- Born: c. 1957
- Employer: IBM
- Known for: Hyperledger open source code community co-leader
- Title: Chair Hyperledger Technical Steering Committee at Linux Foundation
- Movement: Open Source

= Christopher Ferris =

Computer scientist (born 1957)

Christopher (Chris) Ferris (born c. 1957) is a computer scientist, best known for co-leading the Hyperledger Fabric project where he chaired the Technical Steering Committee from 2016 to 2018 and was a member of the Governing Board of the foremost blockchain project of the Linux Foundation. Hyperledger has been one of the fastest-growing open community projects, with over 200 corporate and associate members. Ferris has a history of open-source software contributions to other technologies, including web services and cloud. Ferris is currently an IBM Fellow, and CTO Open Technologies.

== History ==
In 1999, Ferris was invited to work with OASIS (organization) on the problem of B2B transactions, launching his open-source career development. In the early days of the internet, vendor-specific and proprietary Electronic Data Interchange or EDI systems were proving “clunky” (slow to deploy and hard to maintain), and needed to be revised and opened up to encourage much faster adoption rates. As a Chief Architect of Sun Microsystems IT, he was invited to the first and second meetings of the OASIS (organization) working group looking into ebXML (Electronic Business Markup Language) for ERP (Enterprise Resource Management) and B2B (Business to Business) transactions, such as invoices, purchasing, payment transactions. The United Nations adopted this work as the foundational international standard around global commerce, see UN/CEFACT.

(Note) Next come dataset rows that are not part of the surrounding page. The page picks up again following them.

(** The body is an object, and either has no [data] key, or its [data] is
    an object with no [records] key. *)
Definition records_path_missing (body : pyval) : bool :=
  match body with
  | PDict fields =>
      match assoc "data" fields with
      | None => true
      | Some (PDict inner) =>
          match assoc "records" inner with
          | None => true
          | Some _ => false
          end
      | Some _ => false
      end
  | _ => false
  end.

(** The body is not an object, or its [data] is there and is not an
    object. *)
Definition data_not_an_object (body : pyval) : bool :=
  match body with
  | PDict fields =>
      match assoc "data" fields with
      | Some (PDict _) => false
      | Some _ => true
      | None => false
      end
  | _ => true
  end.

(** The keys of the stored result, none when nothing is stored. *)
Definition stored_keys (ud : user_data) : list pyval :=
  match ud with
  | Some d => dict_keys d
  | None => []
  end.

(** What a choice shows when it is answered from the result [d]. *)
Definition answer_from (d : station_dict) (station : string) : outcome :=
  ByStation.button_handler station (Some d).

(** The parsed timestamp of a reading as an integer to compare; 0 stands
    for a reading whose key cannot be computed (its sort raises). *)
Definition timestamp (x : reading) : Z :=
  match sort_key x with
  | Ok d => instant d
  | Raise _ => 0
  end.

(** Every timestamp of the group parses, and the parsed values can be
    compared with each other (all carry an offset, or none does). *)
Definition timestamps_comparable (readings : list reading) : Prop :=
  exists keys,
    mapM sort_key readings = Ok keys /\ comparable keys = true.

Definition decorate (x : reading) : datetime * reading :=
  (match sort_key x with Ok d => d | Raise _ => mkDatetime 0 None end, x).


(** The key and the tuple one reading is filed under. *)
Definition reading_entry (dt rd : pyval) : result (pyval * reading) :=
  station <- py_get rd "station" (PDict []) ;;
  town <- town_of station ;;
  wbgt <- py_get rd "wbgt" PNone ;;
  heat_stress <- py_get rd "heatStress" PNone ;;
  _ <- hash_key town ;;
  Ok (town, (dt, wbgt, heat_stress)).

Definition record_entries (record : pyval) : result (list (pyval * reading)) :=
  dt <- py_get record "datetime" PNone ;;
  item <- py_get record "item" (PDict []) ;;
  readings <- py_get item "readings" (PList []) ;;
  rds <- py_iter readings ;;
  mapM (reading_entry dt) rds.

Definition file_entry (d : station_dict) (e : pyval * reading) : station_dict :=
  dict_append_hashed (fst e) (snd e) d.

(** No group is empty: a key is created with its first tuple. *)
Definition groups_nonempty (d : station_dict) : Prop :=
  Forall (fun kv => snd kv <> []) d.

(** What a choice of [k] is answered from: the group of [k], sorted. *)
Definition station_view (d : station_dict) (k : pyval)
  : option (result (list reading)) :=
  option_map sorted_by_timestamp (dict_find k d).

(** In every group the timestamps parse, can be compared, and are
    pairwise distinct. *)
Definition no_timestamp_ties (d : station_dict) : Prop :=
  forall k rs, dict_find k d = Some rs ->
               timestamps_comparable rs /\ NoDup (map timestamp rs).

End Vocabulary.





(** ** Example data *)

Section ExampleData.
#[local] Existing Instance int_num.
#[local] Existing Instance int_runtime.

Definition changi_0800 : pyval :=
  record "2024-06-01T08:00:00Z"
    [station_reading (named "Changi") (PInt 29) (PStr "Moderate")].

Definition changi_0700 : pyval :=
  record "2024-06-01T07:00:00Z"
    [station_reading (named "Changi") (PInt 28) (PStr "Low")].

(** A second record for 08:00, with another value. *)
Definition changi_0800_again : pyval :=
  record "2024-06-01T08:00:00Z"
    [station_reading (named "Changi") (PInt 30) (PStr "High")].

Definition sentosa_0900 : pyval :=
  record "2024-06-02T09:00:00Z"
    [station_reading (named "Sentosa") PNone PNone].

Definition r_0700 : reading := (PStr "2024-06-01T07:00:00Z", PInt 28, PStr "Low").

Definition r_0800 : reading := (PStr "2024-06-01T08:00:00Z", PInt 29, PStr "Moderate").

Definition r_0800_again : reading := (PStr "2024-06-01T08:00:00Z", PInt 30, PStr "High").

Definition r_sentosa : reading := (PStr "2024-06-02T09:00:00Z", PNone, PNone).


Definition changi_session : user_data := Some [(PStr "Changi", [r_0800])].
(** ** Machine integers: facts *)

Lemma u8_byte z : byte (u8 z).
Proof. unwrap. by apply Z.mod_pos_bound. Qed.

Lemma u8_id z : byte z -> u8 z = z.
Proof. unwrap. apply Z.mod_small. Qed.

Lemma u16_id z : 0 <= z < 65536 -> u16 z = z.
Proof. unwrap. apply Z.mod_small. Qed.

Lemma u32_id z : 0 <= z < 4294967296 -> u32 z = z.
Proof. unwrap. apply Z.mod_small. Qed.

Lemma u64_id z : 0 <= z < 18446744073709551616 -> u64 z = z.
Proof. unwrap. apply Z.mod_small. Qed.

Create HintDb dvb.
Create Rewrite HintDb dvb.
#[export] Hint Resolve u8_byte : dvb.
#[export] Hint Rewrite u8_id u16_id u32_id u64_id using (unwrap; lia) : dvb.

(** Masking with [2^k - 1] keeps the low [k] bits. *)
Lemma land_mask z k : 0 <= k -> Z.land z (Z.ones k) = z mod 2 ^ k.
Proof. intros. by apply Z.land_ones. Qed.

Lemma land_nonneg_le a b : 0 <= b -> 0 <= Z.land a b <= b.
Proof.
  intros Hb. split; [apply Z.land_nonneg; by right|].
  apply Z.ldiff_le; [done|].
  apply Z.bits_inj'. intros i Hi.
  rewrite Z.ldiff_spec, Z.land_spec, Z.bits_0.
  by destruct (Z.testbit a i), (Z.testbit b i).
Qed.

Lemma testbit_high z k i : 0 <= z < 2 ^ k -> 0 <= k <= i -> Z.testbit z i = false.
Proof.
  intros Hz Hk. rewrite <- (Z.mod_small z (2 ^ k)) by done.
  apply Z.mod_pow2_bits_high. lia.
Qed.

(** A nonnegative integer is below [2^k] when its bits from [k] on are zero. *)
Lemma bits_bound z k :
  0 <= k -> (0 <= z < 2 ^ k <-> 0 <= z /\ forall i, k <= i -> Z.testbit z i = false).
Proof.
  intros Hk. split.
  - intros H. split; [lia|]. intros i Hi. by apply (testbit_high z k).
  - intros [H0 H]. split; [done|]. destruct (Z.eq_dec z 0) as [->|].
    { by apply Z.pow_pos_nonneg. }
    apply Z.log2_lt_pow2; [lia|].
    destruct (Z.lt_ge_cases (Z.log2 z) k); [done|].
    specialize (H (Z.log2 z) ltac:(done)). by rewrite Z.bit_log2 in H by lia.
Qed.

Lemma byte_bits b : byte b <-> 0 <= b /\ forall i, 8 <= i -> Z.testbit b i = false.
Proof. by apply (bits_bound b 8). Qed.

Lemma byte_lxor a b : byte a -> byte b -> byte (Z.lxor a b).
Proof.
  rewrite !byte_bits. intros [Ha Ha'] [Hb Hb']. split; [by apply Z.lxor_nonneg|].
  intros i Hi. by rewrite Z.lxor_spec, Ha', Hb'.
Qed.

Lemma land_ff z : Z.land z 0xff = z mod 256.
Proof. change 0xff with (Z.ones 8). by rewrite Z.land_ones. Qed.

(** Or-ing disjoint bit fields is adding them. *)
Lemma lor_add a b k :
  0 <= k -> 0 <= a < 2 ^ k -> Z.lor a (Z.shiftl b k) = a + b * 2 ^ k.
Proof.
  intros Hk Ha.
  assert (Hd : Z.land a (Z.shiftl b k) = 0).
  { apply Z.bits_inj'. intros i Hi. rewrite Z.land_spec, Z.bits_0.
    destruct (Z.lt_ge_cases i k).
    - rewrite Z.shiftl_spec_low by done. apply andb_false_r.
    - by rewrite (testbit_high a k) by lia. }
  rewrite <- Z.lxor_lor, <- Z.add_nocarry_lxor by done.
  by rewrite Z.shiftl_mul_pow2 by done.
Qed.

(** ** Integer-indexed lists *)

Section Lists.
Context {A : Type}.
Implicit Types l : list A.

Lemma lookup_z_Some l p v :
  l !z p = Some v -> 0 <= p < zlen l /\ l !! Z.to_nat p = Some v.
Proof.
  unfold lookup_z. case_if; [|done]. intros H. split; [|done].
  apply lookup_lt_Some in H. lia.
Qed.

Lemma lookup_z_is_Some l p : 0 <= p < zlen l -> exists v, l !z p = Some v.
Proof.
  intros Hp. unfold lookup_z. rewrite (proj2 (Z.leb_le 0 p)) by lia.
  apply lookup_lt_is_Some. lia.
Qed.

Lemma lookup_z_None l p : ~ 0 <= p < zlen l -> l !z p = None.
Proof.
  intros Hp. unfold lookup_z. case_if; [|done]. apply lookup_ge_None. lia.
Qed.

Lemma lookup_z_Forall (P : A -> Prop) l p v : Forall P l -> l !z p = Some v -> P v.
Proof.
  intros HF Hv. apply lookup_z_Some in Hv as [_ Hv]. by eapply Forall_lookup_1.
Qed.

Lemma insert_z_Some p v l :
  0 <= p < zlen l -> insert_z p v l = Some (<[Z.to_nat p := v]> l).
Proof. intros Hp. unfold insert_z. case_if; [done|]. lia. Qed.

Lemma insert_z_inv p v l l' :
  insert_z p v l = Some l' -> 0 <= p < zlen l /\ l' = <[Z.to_nat p := v]> l.
Proof. unfold insert_z. case_if; [|done]. intros [= <-]. by split; [lia|]. Qed.

Lemma lookup_z_insert l p q v :
  0 <= p < zlen l ->
  (<[Z.to_nat p := v]> l) !z q = if q =? p then Some v else l !z q.
Proof.
  intros Hp. unfold lookup_z. case_if.
  - case_if; [subst; apply list_lookup_insert_eq; lia|].
    apply list_lookup_insert_ne. lia.
  - case_if; [lia|done].
Qed.

Lemma lookup_z_app_l l l' p : p < zlen l -> (l ++ l') !z p = l !z p.
Proof.
  intros Hp. unfold lookup_z. case_if; [|done]. apply lookup_app_l. lia.
Qed.

Lemma lookup_z_app_r l l' p : zlen l <= p -> (l ++ l') !z p = l' !z (p - zlen l).
Proof.
  intros Hp. unfold lookup_z. rewrite !(proj2 (Z.leb_le 0 _)) by lia.
  rewrite lookup_app_r by lia. f_equal. lia.
Qed.

Lemma lookup_z_0 x l : (x :: l) !z 0 = Some x.
Proof. done. Qed.

Lemma lookup_z_cons x l p : 0 < p -> (x :: l) !z p = l !z (p - 1).
Proof.
  intros Hp. rewrite (lookup_z_app_r [x] l) by (simpl; lia). done.
Qed.

Lemma lookup_z_drop l p q :
  0 <= p -> 0 <= q -> (drop (Z.to_nat p) l) !z q = l !z (p + q).
Proof.
  intros Hp Hq. unfold lookup_z. rewrite !(proj2 (Z.leb_le 0 _)) by lia.
  rewrite lookup_drop. f_equal. lia.
Qed.
End Lists.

Ferris became vice chair of the OASIS working group on messaging. This work lead to SOAP replacing or underlying vendor-specific proprietary messaging systems, and led to the development of XML (eXtensible Markup Language) developed by a working group at the W3C (World Wide Web Consortium). Ferris then became chair of web service architecture working group at the W3C. In the fall of 2002, Ferris joined IBM, and later became an IBM Distinguished Engineer.

Ferris has also provided technical oversight and leadership in OpenStack, Cloud Foundry, Cloud Native Compute Foundation, Open Container Initiative, Mesos and Docker.,

== Linux Foundation Hyperledger ==
Ferris was a member of the Hyperledger Technical Steering Committee. He is an advocate for open source code communities with commercially-friendly licenses, and open governance, such as Linux Foundation Hyperledger.

Ferris was the keynote speaker on the "State of Blockchain", at the 2017 Open Source Leadership Summit for the Linux Foundation.

==Publications==
- Androulaki E, Barger A, Bortnikov V, Cachin C, Christidis K, De Caro A, Enyeart D, Ferris C, Laventman G, Manevich Y, Muralidharan S. (2018), "Hyperledger Fabric: A Distributed Operating System for Permissioned Blockchains. arXiv preprint arXiv:1801.10228. 2018 Jan 30."
- Todd Moore and Chris Ferris (2016), "IBM's approach to open technology: Find out how we're investing in the communities and projects that matter most to the enterprise", “IBM developerWorks”, May 16, 2016
- Christopher Ferris, Kelvin Lawrence, Tony Storey (2007), “IBM Submission for the W3C Workshop on Web of Services for Enterprise Computing”
- Christopher Ferris, Joel A. Farrell (2003), What are Web services? Commun. ACM 46(6): 31
- Gupta A, Ferris C, Wilson Y, Venkatasubramanian K. Implementing Java computing: Sun on architecture and applications deployment. IEEE Internet Computing. 1998 Mar;2(2):60-4.

== Patents ==
Patents that are cited more than one hundred times:
- Gupta A, Ferris C, Abdelnur A, inventors; Sun Microsystems Inc, assignee. Method and apparatus for authenticating users. United States patent US 6,226,752. 2001 May 1.
- Wood DL, Weschler P, Norton D, Ferris C, Wilson Y, Soley WR, inventors; Sun Microsystems Inc, assignee. Log-on service providing credential level change without loss of session continuity. United States patent US 6,609,198. 2003 Aug 19.
- Wood DL, Norton D, Weschler P, Ferris C, Wilson Y, inventors; Sun Microsystems Inc, assignee. Single sign-on framework with trust-level mapping to authentication requirements. United States patent US 6,892,307. 2005 May 10.
- Wood DL, Weschler P, Norton D, Ferris C, Wilson Y, Soley WR, inventors; Sun Microsystems Inc, assignee. Log-on service providing credential level change without loss of session continuity. United States patent US 6,944,761. 2005 Sep 13.
- Abdelnur AH, Ferris C, inventors; Sun Microsystems Inc, assignee. User interface component. United States patent US 6,429,882. 2002 Aug 6.